Vous connaissez le métier de votre chauffeur quotidien. Appuyez sur l’accélérateur, l’accélérateur s’ouvre, le moteur aspire de l’air et vous accélérez. Enlevez le pied, l’accélérateur se ferme, le vide se crée et vous roulez en roue libre. C’est de la physique simple. Si vous atteignez une pente raide, vous pouvez rétrograder pour maintenir le régime élevé et économiser les plaquettes de frein. Cela fonctionne bien pour deux tonnes d’aluminium et de verre.
Essayez cela avec un semi-remorque de quatre-vingt mille livres. Cela ne fonctionne pas.
Un freinage régulier en semi est un cauchemar thermique. Une friction continue transforme les tambours de frein en projectiles chauffés au rouge. Même si vous passez à un rapport inférieur, la résistance naturelle du moteur n’est pas suffisante pour contrôler trois tonnes et demie d’élan lors d’une longue descente. Vous avez besoin d’une approche différente. Vous devez transformer le moteur diesel lui-même en frein.
La mécanique d’un système de compression-libération
Pour comprendre comment cela fonctionne, il faut regarder ce que fait réellement un moteur diesel. Contrairement aux moteurs à essence qui limitent le débit d’air, les moteurs diesel aspirent de l’air de manière illimitée. L’injecteur se déclenche, la compression enflamme le carburant et les gaz en expansion poussent le piston vers le bas.

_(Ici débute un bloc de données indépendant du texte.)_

(* ===== verification/UnicodePlain.v ===== *)
(** The simplest instance of the Unicode operations: text is left as it is, letter
    case and categories are those of Latin text.  It satisfies the laws, so they
    can be met, and it evaluates the examples. *)
From S2P Require Import Prelude Text Unicode Timestamp CoreText.
Local Open Scope Z_scope.

#[export] Instance plain_unicode : Utf8proc := {|
  utf8proc_map _ s := if is_ok (scalars s) then Some s else None;
  utf8proc_tolower c := if (65 <=? c) && (c <=? 90) then c + 32 else c;
  utf8proc_category c :=
    if (c <? 32) || ((127 <=? c) && (c <? 160)) then CC else
    if (c =? 32) || (c =? 160) then ZS else
    if c =? 0x2028 then ZL else if c =? 0x2029 then ZP else OtherCategory
|}.

#[export] Instance plain_unicode_laws : Utf8procLaws.
Proof.
  split; cbn.
  - intros _ s t. destruct (scalars s) as [points|] eqn:E; [|done]. intros [= <-].
    exists points. by apply scalars_inv.
  - intros s t. destruct (is_ok (scalars s)) eqn:E; [|done]. intros [= <-]. by rewrite E.
  - intros a b c [_ [Hb _]%Forall_app]%Forall_app _. by rewrite scalars_utf8.
  - intros _ s Hs. by rewrite scalars_ascii.
  - intros c. destruct ((65 <=? c) && (c <=? 90)) eqn:E; [|by rewrite E].
    destruct ((65 <=? c + 32) && (c + 32 <=? 90)) eqn:E2; [|done]. lia.
  - intros c Hc. rewrite !(proj2 (Z.eqb_neq _ _)) by lia. rewrite (proj2 (Z.ltb_ge c 32)) by lia.
    rewrite (proj2 (Z.leb_gt 127 c)) by lia. done.
Qed.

Cette course descendante fournit de la puissance aux roues.
Un frein moteur inverse ce processus. Cela ne coupe pas le carburant au ralenti. Il maintient l’admission d’air ouverte mais modifie le calage des soupapes d’échappement. Lorsque le piston atteint le sommet de sa course, au lieu de retenir cet air comprimé pour le repousser et créer de la puissance, le moteur ouvre la soupape d’échappement plus tôt.
Le piston pousse l’air comprimé hors de la soupape d’échappement située en haut du cylindre et ralentit efficacement l’engin.
Il s’agit du frein à relâchement de compression. Le conducteur actionne un interrupteur dans la cabine. Cela engage un mécanisme, généralement via des culbuteurs ou des suiveurs de came, qui force les soupapes d’échappement à s’ouvrir pendant la course de compression. Le cylindre se remplit d’air. Le piston essaie de le comprimer. Ensuite, avant que cette énergie puisse être transférée au vilebrequin, la soupape s’ouvre. L’air comprimé expulse les gaz d’échappement.
L’énergie qui aurait poussé le piston vers le bas et accéléré le camion est perdue dans l’atmosphère. Le moteur devient une énorme pompe à air. Le conducteur doit travailler dur juste pour faire tourner le vilebrequin contre cette résistance. Cette résistance est la force de freinage. C’est énorme. C’est cohérent. Et il ne génère presque aucune chaleur dans les freins de service.
Pourquoi les freins sur échappement ne suffisent pas
Vous entendrez peut-être « frein sur échappement » et « frein moteur » utilisés de manière interchangeable par des personnes qui ne connaissent pas la différence. Ils ont tort.
Un frein sur échappement est une simple vanne papillon montée dans le tuyau d’échappement. Il se ferme pour créer une contre-pression. Le moteur doit travailler plus fort pour expulser les gaz d’échappement vers ce petit trou. Cela aide. C’est mieux que rien. Son installation est peu coûteuse. Mais ce n’est pas un système de compression.
Sur une pente de quarante-cinq degrés à pleine charge, un frein sur échappement vous empêchera d’accélérer. Cela ne vous ralentira pas à une vitesse sûre. Un frein moteur à relâchement de compression modifie la mécanique interne du moteur pour dissiper l’énergie cinétique. Il fournit une puissance de freinage qu’un frein sur échappement ne peut tout simplement pas égaler.
Le coût d’ignorer la physique
Les systèmes échouent. Les conducteurs font des erreurs. Et la gravité ne se soucie pas de votre liste d’équipement.